The expression of hope for improved relations with Washington comment came as Chavez reiterated his government's charges that diplomats from the U.S. Embassy in Caracas traveled to Puerto Rico last week for a secret meeting with leaders of the Venezuelan opposition.
Chavez said the diplomats instructed the opposition chiefs in how to oppose his campaign for a constitutional amendment eliminating presidential term limits. Should the amendment become a reality, Chavez, who first took office in 1999, could seek another six-year term in the 2012 election. But the bulk of Chavez's lengthy, nationally broadcast speech was devoted to detailing the "advances" logged under his government. Holding up graphs and reciting statistics, the president said that the proportion of Venezuelans living in "generalized poverty" declined from 75.5 percent in 2000 to 33.4 percent in 2007.
Venezuela has also climbed seven rungs on the U.N. Human Development Index to stand in 61th place among 176 countries, Chavez said, while citing substantial gains in per capita income, "year after year." He said that 35.9 percent of Venezuelan adolescents and young adults are now attending high school or college, compared with 21 percent in 1999.

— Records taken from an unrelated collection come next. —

Lemma password_error mode :
  lookup (lit "password") (newErrors mode formData)
  = first_error [validator.required (password formData) (Some (lit "Password"));
                 validator.password (password formData)].
Proof.
  unfold newErrors. destruct (eqb mode (lit "signup")); lookup_errors.
Qed.

Lemma name_error_signup :
  lookup (lit "name") (newErrors (lit "signup") formData)
  = first_error [validator.required (name formData) (Some (lit "Name"))].
Proof.
  unfold newErrors. rewrite eqb_refl. lookup_errors.
Qed.

Lemma email_error_signup :
  lookup (lit "email") (newErrors (lit "signup") formData)
  = first_error [validator.required (email formData) (Some (lit "Email"));
                 validator.email (email formData)].
Proof.
  unfold newErrors. rewrite eqb_refl. lookup_errors.
Qed.

End Validate.

Lemma first_error_required_then (value fieldName : jsstring) (format : verdict) :
  first_error [validator.required value (Some fieldName); format]
  = if blank value then Some (fieldName ++ lit " is required") else format.
Proof.
  rewrite required_by_blank, first_error_pair. now destruct (blank value).
Qed.

(** In sign-in mode [validate] reads the username and the password only. *)
Lemma newErrors_login_ignores (formData : SignInPage.Form) (email name : jsstring) :
  SignInPage.newErrors (lit "login")
    (SignInPage.MkForm (SignInPage.username formData) email
                       (SignInPage.password formData) name)
  = SignInPage.newErrors (lit "login") formData.
Proof. reflexivity. Qed.

Lemma newErrors_login_fields (formData : SignInPage.Form) (field : jsstring) :
  eqb field (lit "username") = false ->
  eqb field (lit "password") = false ->
  lookup field (SignInPage.newErrors (lit "login") formData) = None.
Proof.
  intros Hu Hp. unfold SignInPage.newErrors.
  change (eqb (lit "login") (lit "signup")) with false. cbv iota.
  now rewrite !lookup_record_other by assumption.
Qed.

(** What [validate] does: it stores [newErrors] and answers whether it has
    no key. *)
Lemma run_validate (server : Server) (s : SignInPage.State)
      (w : World SignInPage.State) :
  run server (SignInPage.validate s) w
  = (inr (match SignInPage.newErrors (SignInPage.mode s) (SignInPage.formData s) with
          | [] => true
          | _ => false
          end),
     MkWorld (SignInPage.setErrors
                (SignInPage.newErrors (SignInPage.mode s) (SignInPage.formData s))
                (state w))
             (sent w) (console w) (prevented w)).
Proof.
  unfold SignInPage.validate. simpl.
  now destruct (SignInPage.newErrors _ _).
Qed.

(** ** Running handlers *)

Section Run.

Context {St : Type}.
Variable server : Server.

Lemma run_bind {A B : Type} (p : Async St A) (f : A -> Async St B) :
  forall w,
    run server (bind p f) w
    = match run server p w with
      | (inr a, w1) => run server (f a) w1
      | (inl e, w1) => (inl e, w1)
      end.
Proof.
  induction p as [a | e | r k IH | c k IH | g k IH | k IH]; intros w; simpl; auto.
Qed.

Lemma run_try_catch {A : Type} (p : Async St A) (h : js_error -> Async St A) :
  forall w,
    run server (try_catch p h) w
    = match run server p w with
      | (inr a, w1) => (inr a, w1)
      | (inl e, w1) => run server (h e) w1
      end.
Proof.
  induction p as [a | e | r k IH | c k IH | g k IH | k IH]; intros w; simpl; auto.
Qed.

Lemma run_try_finally {A : Type} (p : Async St A) (fin : Async St unit) :
  forall w,
    run server (try_finally p fin) w
    = match run server p w with
      | (r, w1) =>
          match run server fin w1 with
          | (inr _, w2) => (r, w2)
          | (inl e, w2) => (inl e, w2)
          end
      end.
Proof.
  induction p as [a | e | r k IH | c k IH | g k IH | k IH]; intros w; simpl; auto;
    rewrite run_bind; destruct (run server fin w) as [[e' | []] w1]; reflexivity.
Qed.

Lemma run_lift {A : Type} (r : result A) (w : World St) :
  run server (lift r) w = (r, w).
Proof. now destruct r. Qed.

(** A run only ever adds to the requests issued. *)
Lemma sent_extends {A : Type} (p : Async St A) :
  forall w, exists more, sent (snd (run server p w)) = sent w ++ more.
Proof.
  induction p as [a | e | r k IH | c k IH | g k IH | k IH]; intros w; simpl.
  - exists []. now rewrite app_nil_r.
  - exists []. now rewrite app_nil_r.
  - destruct (IH (server (sent w) r)
                 (MkWorld (state w) (sent w ++ [r]) (console w) (prevented w)))
      as [more Hmore].
    exists (r :: more). rewrite Hmore. simpl. now rewrite <- app_assoc.
  - apply (IH (MkWorld (state w) (sent w) (console w ++ [c]) (prevented w))).
  - apply (IH (MkWorld (g (state w)) (sent w) (console w) (prevented w))).
  - apply (IH (MkWorld (state w) (sent w) (console w) (S (prevented w)))).
Qed.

Chavez acknowledged that Venezuela's inflation rate, 30.9 percent, was high "in relation with the countries of the region," but he showed no sign of being ready to depart from his policy of putting economic growth first. The head of state again complained that his government's "successes" are not reported by Venezuela's private media outlets - almost all of them strongly opposed to Chavez - or by the foreign press. Chavez insisted that having won the 2006 election with more than 60 percent of the vote after running on an avowedly socialist platform, he has a mandate to press ahead with his "socialism of the 21st century."
"All the gains" achieved by his administration would be lost if the "counter-revolution" took power, he said. "As long as I am president there will be more power for the people (and) social justice."